**What you are asked to do**
Where the line containing "gmap string JsVal)." appears, end your copy; everything from the first line of the records below up to and including it must be reproduced exactly.

**The data**

(** * FOSYS front end: identity resolution, task store client and realtime
      reconciliation of the intern views

    A shallow embedding of the logic of [pages/InternTasks.js] and
    [pages/intern/InternHome.js]: the JavaScript values the two views handle,
    the coercions they rely on ([Boolean], [String], [Number], [===]), the
    component state they keep (task list, loading flag, cached identifier) and
    the calls they make to the backend API, the hosted auth / query service,
    the cross-tab channel and the console.  External calls are answered by a
    [World] (one possible behaviour of the collaborators) and are recorded, in
    order, in a trace. *)

From Stdlib Require Import ZArith Ascii String.
From stdpp Require Import gmap strings list pretty.

Set Warnings "-register-all".
Local Open Scope string_scope.

(** ** JavaScript values and coercions *)

Module Js.

(** Numbers are kept abstract: the views never compute with them, they only
    coerce them.  The interface lists the coercions the code uses. *)
Class JsNumber (num : Type) : Type := {
  (** [NaN] *)
  num_nan : num;
  (** [Number(true)], [Number(false)]; [Number(null)] is [Number(false)] *)
  num_of_bool : bool -> num;
  (** [Number.isNaN] *)
  num_is_nan : num -> bool;
  (** [Boolean(n)]: false exactly on zero and [NaN] *)
  num_truthy : num -> bool;
  (** [===] on two numbers *)
  num_eqb : num -> num -> bool;
  (** [String(n)] *)
  num_to_string : num -> string;
  (** [Number(s)] on a string *)
  string_to_num : string -> num
}.

Section Values.
Context {num : Type}.

Inductive JsVal : Type :=
| JUndefined
| JNull
| JBool (b : bool)
| JNum (n : num)
| JStr (s : string)
| JArr (items : list JsVal)
| JObj (fields : gmap string JsVal).

(** What a [throw] or a rejected promise carries. *)
Inductive Exn : Type :=
| TypeError
| SyntaxError
| Rejected (reason : JsVal).

(** Outcome of code that may throw. *)
Inductive Res (A : Type) : Type :=
| Ok (a : A)
| Throw (e : Exn).
End Values.

Arguments JsVal : clear implicits.
Arguments Exn : clear implicits.
Arguments Res : clear implicits.
Arguments Ok {num A} a.
Arguments Throw {num A} e.

Section Coercions.
Context {num : Type} `{JsNumber num}.
#[local] Abbreviation JsVal := (JsVal num).

(** [Boolean(v)], the test of [if (v)], [!v], [a && b], [a || b] and
    [.filter(Boolean)]. *)
Definition truthy (v : JsVal) : bool :=
  match v with
  | JUndefined | JNull => false
  | JBool b => b
  | JNum n => num_truthy n
  | JStr s => negb (String.eqb s "")
  | JArr _ | JObj _ => true
  end.

(** [v === undefined || v === null] *)
Definition nullish (v : JsVal) : bool :=
  match v with
  | JUndefined | JNull => true
  | _ => false
  end.

(** [typeof v === "string"] *)
Definition is_string (v : JsVal) : bool :=
  match v with
  | JStr _ => true
  | _ => false
  end.

(** [Array.isArray(v)] *)
Definition is_array (v : JsVal) : bool :=
  match v with
  | JArr _ => true
  | _ => false
  end.

(** [s.includes(sub)] *)
Fixpoint includes (s sub : string) : bool :=
  if String.prefix sub s then true
  else match s with
       | EmptyString => false
       | String _ s' => includes s' sub
       end.

(** [String(v)], also what a template literal does to an interpolated value.
    Arrays are joined with commas, [null] and [undefined] elements giving the
    empty string; a plain object gives ["[object Object]"]. *)
Fixpoint to_string (v : JsVal) : string :=
  match v with
  | JUndefined => "undefined"
  | JNull => "null"
  | JBool true => "true"
  | JBool false => "false"
  | JNum n => num_to_string n
  | JStr s => s
  | JArr items =>
      String.concat ","
        (map (fun x => match x with
                       | JUndefined | JNull => ""
                       | _ => to_string x
                       end) items)
  | JObj _ => "[object Object]"
  end.

(** [Number(v)]: arrays and plain objects go through their string form. *)
Definition to_number (v : JsVal) : num :=
  match v with
  | JUndefined => num_nan
  | JNull => num_of_bool false
  | JBool b => num_of_bool b
  | JNum n => n
  | JStr s => string_to_num s
  | JArr _ | JObj _ => string_to_num (to_string v)
  end.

**Expected output**
(** * FOSYS front end: identity resolution, task store client and realtime
      reconciliation of the intern views

    A shallow embedding of the logic of [pages/InternTasks.js] and
    [pages/intern/InternHome.js]: the JavaScript values the two views handle,
    the coercions they rely on ([Boolean], [String], [Number], [===]), the
    component state they keep (task list, loading flag, cached identifier) and
    the calls they make to the backend API, the hosted auth / query service,
    the cross-tab channel and the console.  External calls are answered by a
    [World] (one possible behaviour of the collaborators) and are recorded, in
    order, in a trace. *)

From Stdlib Require Import ZArith Ascii String.
From stdpp Require Import gmap strings list pretty.

Set Warnings "-register-all".
Local Open Scope string_scope.

(** ** JavaScript values and coercions *)

Module Js.

(** Numbers are kept abstract: the views never compute with them, they only
    coerce them.  The interface lists the coercions the code uses. *)
Class JsNumber (num : Type) : Type := {
  (** [NaN] *)
  num_nan : num;
  (** [Number(true)], [Number(false)]; [Number(null)] is [Number(false)] *)
  num_of_bool : bool -> num;
  (** [Number.isNaN] *)
  num_is_nan : num -> bool;
  (** [Boolean(n)]: false exactly on zero and [NaN] *)
  num_truthy : num -> bool;
  (** [===] on two numbers *)
  num_eqb : num -> num -> bool;
  (** [String(n)] *)
  num_to_string : num -> string;
  (** [Number(s)] on a string *)
  string_to_num : string -> num
}.

Section Values.
Context {num : Type}.

Inductive JsVal : Type :=
| JUndefined
| JNull
| JBool (b : bool)
| JNum (n : num)
| JStr (s : string)
| JArr (items : list JsVal)
| JObj (fields : gmap string JsVal).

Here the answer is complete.